DIRECTIONS FOR THIS TASK: What lines in the records below include the word "mkRequest"? Return each one.

(Records drawn from a dataset)
(** C5, as stated, fails: a route configured with an explicit JSON null
    body writes no payload, although null marshals to the text [null]; its
    outcome is the outcome of the route whose body key is absent. *)
Lemma null_body_not_written :
  sampleMarshal Nil = Some "null"
  ∧ Body (Response_ bodyNull) = unmarshalBody (Some Nil)
  ∧ http.wBody (dispatch sampleMarshal map_to_list [bodyNull]
                  (http.mkRequest "GET" "/api/status" "" ∅)) = ""
  ∧ dispatch sampleMarshal map_to_list [bodyNull]
      (http.mkRequest "GET" "/api/status" "" ∅)
    = dispatch sampleMarshal map_to_list [bodyAbsent]
        (http.mkRequest "GET" "/api/status" "" ∅).
Proof. repeat split; reflexivity. Qed.

(** A status the configuration leaves out passes validation, and the
    handler panics on it before the body is written. *)
Example status_zero_panics :
  validateConfig (mkConfig (mkServer 3000) [statusZero]) = None
  ∧ dispatch sampleMarshal map_to_list [statusZero]
      (http.mkRequest "GET" "/api/zero" "" ∅)
    = {| http.wHeader := {[ "Content-Type" := ["application/json"] ]};
         http.wCode := None; http.wBody := "";
         http.wEarly := []; http.wPanic := Some 0 |}.
Proof. split; reflexivity. Qed.

(** An informational status is sent ahead, and the body goes out under the
    implicit status 200. *)
Example status_103_then_200 :
  dispatch sampleMarshal map_to_list [statusEarly]
    (http.mkRequest "GET" "/api/early" "" ∅)
  = {| http.wHeader := {[ "Content-Type" := ["application/json"] ]};
       http.wCode := Some 200; http.wBody := "true" +:+ LF;
       http.wEarly := [103]; http.wPanic := None |}.
Proof. reflexivity. Qed.

(** C7: on a matched, authorized route the response's Content-Type header
    is application/json, whatever the route's configured headers hold and
    in whatever order they were set. *)
Theorem content_type_forced Marshal rangeOrder rs r route :
  findRoute (NewMockHandler rs) (http.ReqMethod r) (http.URLPath r) = Some route →
  authFails route r = false →
  http.wHeader (dispatch Marshal rangeOrder rs r) !! "Content-Type"
  = Some ["application/json"]
  ∧ http.Get (http.wHeader (dispatch Marshal rangeOrder rs r)) "Content-Type"
    = "application/json".
Proof.
  intros Hfind Hauth. rewrite (dispatch_unfold _ _ _ _ _ Hfind), Hauth.
  pose proof (wHeader_respond Marshal rangeOrder route) as H.
  split; [exact H|]. unfold http.Get.
  change (textproto.CanonicalMIMEHeaderKey "Content-Type") with "Content-Type".
  now rewrite H.
Qed.

(** The theorem at a route that configures [content-type: text/plain]. *)
Lemma content_type_forced_witness :
  http.wHeader
    (dispatch sampleMarshal map_to_list [settingsText]
       (http.mkRequest "PATCH" "/api/settings" "" {[ "X-Api-Key" := ["mykey"] ]}))
    !! "Content-Type" = Some ["application/json"]
  ∧ http.Get
      (http.wHeader
         (dispatch sampleMarshal map_to_list [settingsText]
            (http.mkRequest "PATCH" "/api/settings" "" {[ "X-Api-Key" := ["mykey"] ]})))
      "Content-Type" = "application/json".
Proof.
  exact (content_type_forced sampleMarshal map_to_list [settingsText]
           (http.mkRequest "PATCH" "/api/settings" "" {[ "X-Api-Key" := ["mykey"] ]})
           settingsText eq_refl eq_refl).
Defined.

(** C8: whatever the route table, the mux of [main] answers a request for
    [/_health] with the health check handler: status 200, the JSON content
    type and the fixed payload; a configured route for that path is not
    consulted. *)
Theorem health_reserved :
  (∀ Marshal rangeOrder rs method query hdr,
     serve Marshal rangeOrder rs (http.mkRequest method "/_health" query hdr)
     = {| http.wHeader := {[ "Content-Type" := ["application/json"] ]};
          http.wCode := Some 200;
          http.wBody := healthPayload;
          http.wEarly := [];
          http.wPanic := None |})
  ∧ http.wCode
      (serve sampleMarshal map_to_list [healthOverride]
         (http.mkRequest "GET" "/_health" "" ∅)) = Some 200
  ∧ http.wCode
      (dispatch sampleMarshal map_to_list [healthOverride]
         (http.mkRequest "GET" "/_health" "" ∅)) = Some 503.
Proof.
  split; [|split; reflexivity].
  intros Marshal rangeOrder rs method query hdr.
  unfold serve, http.ServeMux_ServeHTTP.
  cbn [http.ReqMethod http.URLPath].
  destruct (String.eqb method "CONNECT"); reflexivity.
Qed.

WRITTEN ANSWER:
                  (http.mkRequest "GET" "/api/status" "" ∅)) = ""
      (http.mkRequest "GET" "/api/status" "" ∅)
        (http.mkRequest "GET" "/api/status" "" ∅).
      (http.mkRequest "GET" "/api/zero" "" ∅)
    (http.mkRequest "GET" "/api/early" "" ∅)
       (http.mkRequest "PATCH" "/api/settings" "" {[ "X-Api-Key" := ["mykey"] ]}))
            (http.mkRequest "PATCH" "/api/settings" "" {[ "X-Api-Key" := ["mykey"] ]})))
           (http.mkRequest "PATCH" "/api/settings" "" {[ "X-Api-Key" := ["mykey"] ]})
     serve Marshal rangeOrder rs (http.mkRequest method "/_health" query hdr)
         (http.mkRequest "GET" "/_health" "" ∅)) = Some 200
         (http.mkRequest "GET" "/_health" "" ∅)) = Some 503.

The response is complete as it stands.